In patients with stage IA, high RS was associated with worse OS. However, adjuvant chemotherapy could not improve survival in these high risk patients. Therefore, clinicians should formulate a detailed follow-up plan in order to detect local or metastatic relapse. Molecular residual disease (MRD) detection could precisely predict the recurrence in patients with NSCLC after definitive surgery [16]. It will be interesting to use MRD detection to predict survival in high risk patients with stage IA.

Poorly differentiated, lymphovascular invasion, visceral pleural invasion, incomplete lymph node sampling, or wedge resection were defined as high risk factors in stage IB by the current NCCN guideline [3]. Several studies reported stage IB patients with these high risk factors derived survival benefit from adjuvant chemotherapy [17, 18]. However, it is still controversial to identify patients with early-stage NSCLC who may benefit from adjuvant chemotherapy after surgery. In our study, improved OS was observed in adjuvant chemotherapy receivers with a high RS, suggesting its ability to predict survival and response to chemotherapy. However, the sample size of patients receiving adjuvant chemotherapy was moderate, which might limit the statistical power of conclusions. Thus, the radiomic signature as a noninvasive method should be assessed in the large-scale prospective studies.

Osimertinib has been recommended to use in patients with stage IB EGFR mutation-positive NSCLC [19]. In addition, radiomic signature may predict the prognosis of metastatic NSCLC patients with receiving osimertinib therapy [20]. Therefore, the association between the radiomic signature and efficacy of osimertinib as adjuvant therapy is needed to be investigated.
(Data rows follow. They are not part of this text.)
(* ===== verification/Maps.v ===== *)
(** * Ordered maps

    [std::map] with integer keys: a finite map whose iteration visits the keys
    in increasing order, and counting of the entries with a property. *)

From stdpp Require Import sorting.
From S2P Require Import Prelude.

(** The keys in iteration order. *)
Definition keys {A} (m : gmap Z A) : list Z := merge_sort Z.le (map fst (map_to_list m)).

(** [begin()]: the entry with the least key. *)
Definition first_entry {A} (m : gmap Z A) : option (Z * A) :=
  match keys m with
  | [] => None
  | k :: _ => (fun v => (k, v)) <$> m !! k
  end.

(** The number of entries with a property. *)
Definition count_if {A} (P : Z -> A -> bool) (m : gmap Z A) : Z :=
  zlen (filter (fun kv => P kv.1 kv.2 = true) (map_to_list m)).

Section Maps.
Context {A : Type}.
Implicit Types (m : gmap Z A) (k : Z) (x y : A).

Lemma keys_perm m : keys m ≡ₚ map fst (map_to_list m).
Proof. apply merge_sort_Permutation. Qed.

Lemma elem_of_keys m k : k ∈ keys m <-> is_Some (m !! k).
Proof.
  rewrite keys_perm. rewrite list_elem_of_fmap. split.
  - intros ([k' x] & -> & Hx%elem_of_map_to_list). eauto.
  - intros [x Hx]. exists (k, x). by rewrite elem_of_map_to_list.
Qed.

Lemma length_keys m : length (keys m) = base.size m.
Proof. rewrite keys_perm, length_map. apply length_map_to_list. Qed.

Lemma NoDup_keys m : NoDup (keys m).
Proof. rewrite keys_perm. apply NoDup_fst_map_to_list. Qed.

Lemma keys_sorted m : StronglySorted Z.le (keys m).
Proof. apply Sorted_StronglySorted; [apply _|]. apply Sorted_merge_sort, _. Qed.

(** The iteration order, by its properties alone. *)
Lemma keys_unique m l :
  StronglySorted Z.le l -> NoDup l -> (forall k, k ∈ l <-> is_Some (m !! k)) -> keys m = l.
Proof.
  intros Hs Hn Hl.
  apply (StronglySorted_unique Z.le); [by apply keys_sorted|done|].
  apply NoDup_Permutation; [apply NoDup_keys|done|].
  intros k. by rewrite elem_of_keys, Hl.
Qed.

(** Writing an existing entry does not change the order. *)
Lemma keys_insert m k x : is_Some (m !! k) -> keys (<[k := x]> m) = keys m.
Proof.
  intros Hk. apply keys_unique; [apply keys_sorted|apply NoDup_keys|].
  intros j. rewrite elem_of_keys. destruct (decide (j = k)) as [->|].
  - rewrite lookup_insert_eq. split; eauto.
  - by rewrite lookup_insert_ne.
Qed.

Lemma first_entry_Some m k x :
  first_entry m = Some (k, x) ->
  m !! k = Some x /\ forall j, is_Some (m !! j) -> k <= j.
Proof.
  unfold first_entry. pose proof (keys_sorted m) as Hs. pose proof (elem_of_keys m) as Hk.
  destruct (keys m) as [|k' l]; [done|]. intros Hf.
  destruct (m !! k') as [x'|] eqn:Hl; [|done]. injection Hf as -> ->.
  split; [done|]. intros j Hj%Hk. apply elem_of_cons in Hj as [->|Hj]; [done|].
  apply StronglySorted_inv in Hs as [_ Hall]. rewrite Forall_forall in Hall. by apply Hall.
Qed.

Lemma first_entry_None m : first_entry m = None <-> m = ∅.
Proof.
  unfold first_entry. pose proof (elem_of_keys m) as Hk. split.
  - destruct (keys m) as [|k l].
    + intros _. apply map_empty. intros k. destruct (m !! k) eqn:Hl; [|done].
      assert (k ∈ @nil Z) by (apply Hk; eauto). by apply not_elem_of_nil in H.
    + destruct (proj1 (Hk k)) as [x ->]; [set_solver|done].
  - intros ->. destruct (keys (∅ : gmap Z A)) as [|k l] eqn:He; [done|].
    destruct (proj1 (elem_of_keys ∅ k)) as [x Hx]; [rewrite He; set_solver|].
    by rewrite lookup_empty in Hx.
Qed.

Lemma count_if_nonneg P m : 0 <= count_if P m.
Proof. apply zlen_nonneg. Qed.

Lemma count_if_empty P : count_if P (∅ : gmap Z A) = 0.
Proof. unfold count_if. by rewrite map_to_list_empty. Qed.

Lemma count_if_insert_new P m k x :
  m !! k = None -> count_if P (<[k := x]> m) = count_if P m + Z.b2z (P k x).
Proof.
  intros Hk. unfold count_if, zlen. rewrite map_to_list_insert by done.
  rewrite filter_cons. cbn [fst snd].
  destruct (P k x); [rewrite decide_True by done|rewrite decide_False by done];
    cbn [length Z.b2z]; lia.
Qed.

Lemma count_if_insert P m k x y :
  m !! k = Some x ->
  count_if P (<[k := y]> m) = count_if P m - Z.b2z (P k x) + Z.b2z (P k y).
Proof.
  intros Hk.
  assert (Hd : delete k m !! k = None) by apply lookup_delete_eq.
  rewrite <- (insert_delete_id m k x) at 2 by done.
  rewrite <- (insert_delete_eq m k y).
  rewrite !count_if_insert_new by done. lia.
Qed.

Lemma count_if_ext P Q m : (forall k x, P k x = Q k x) -> count_if P m = count_if Q m.
Proof.
  intros HPQ. unfold count_if. f_equal. apply list_filter_iff. intros [k x]. cbn. by rewrite HPQ.
Qed.

(** A map with keys in a range has no more entries than the range. *)
Lemma keys_length m n :
  (forall k x, m !! k = Some x -> 0 <= k < n) -> 0 <= n -> zlen (keys m) <= n.
Proof.
  intros Hr Hn. assert (Hle : (length (keys m) <= length (seqZ 0 n))%nat).
  { apply submseteq_length, NoDup_submseteq; [apply NoDup_keys|].
    intros k [x Hx]%elem_of_keys. apply elem_of_seqZ. apply Hr in Hx. lia. }
  rewrite length_seqZ in Hle. unfold zlen. lia.
Qed.
End Maps.

Lemma count_if_fmap {A B} (P : Z -> B -> bool) (g : A -> B) (m : gmap Z A) :
  count_if P (g <$> m) = count_if (fun k x => P k (g x)) m.
Proof.
  unfold count_if, zlen. rewrite map_to_list_fmap. f_equal.
  induction (map_to_list m) as [|[k x] l IH]; [done|].
  cbn [fmap list_fmap]. rewrite !filter_cons. cbn.
  destruct (decide (P k (g x) = true)); cbn; lia.
Qed.

Lemma alter_Some {A} (F : A -> A) (g : Z) (m : gmap Z A) x : m !! g = Some x -> alter F g m = <[g := F x]> m.
Proof.
  intros Hx. apply map_eq. intros j. destruct (decide (j = g)) as [->|].
  - by rewrite lookup_alter_eq, Hx, lookup_insert_eq.
  - by rewrite lookup_alter_ne, lookup_insert_ne.
Qed.

Lemma keys_fmap {A B} (g : A -> B) (m : gmap Z A) : keys (g <$> m) = keys m.
Proof.
  apply keys_unique; [apply keys_sorted|apply NoDup_keys|].
  intros k. rewrite elem_of_keys, lookup_fmap. destruct (m !! k); cbn; split; intros [? ?]; eauto; done.
Qed.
There were some limitations in our study. First, as a retrospective study, potential selection bias may hamper the reproducibility and comparability of the results. Thus, we included three independent cohorts from two medical centers to validate our findings. Second, genetic data was not included because gene detection was not a routine practice. Third, the role of radiomic signature was only assessed in Chinese patients. The performance of RS in other ethnic patients was still unknown. Finally, it would be interesting to perform experiments with cell lines and animal models to reveal the underlying mechanism of radiomic signature.

Conclusions

In summary, our results showed that radiomic signature might be a promising biomarker to predict OS and benefit of adjuvant chemotherapy in resected stage I lung adenocarcinoma. Further prospective studies are warranted to validate these results.

Additional file 1: Figure S1. The process of patient selection in the training and two validation cohorts. Figure S2. Kaplan-Meier overall survival curves according to the radiomic signature among stage I lung adenocarcinoma patient subgroups. The training cohort (A, D, G, J), The internal validation cohort (B, E, H, K), and external validation cohort (C, F, I, L). P values were calculated using two-sided log-rank test. Figure S3. Kaplan-Meier overall survival curve according to the radiomic signature after propensity score matching. Table S1. Multivariate Cox Regression analyses for overall survival in the training and validation cohorts. Table S2. Demographic and clinicopathological characteristics of patients by radiomic signature level before and after propensity score matching. Table S3. The performances of the different models in the training and validation cohorts.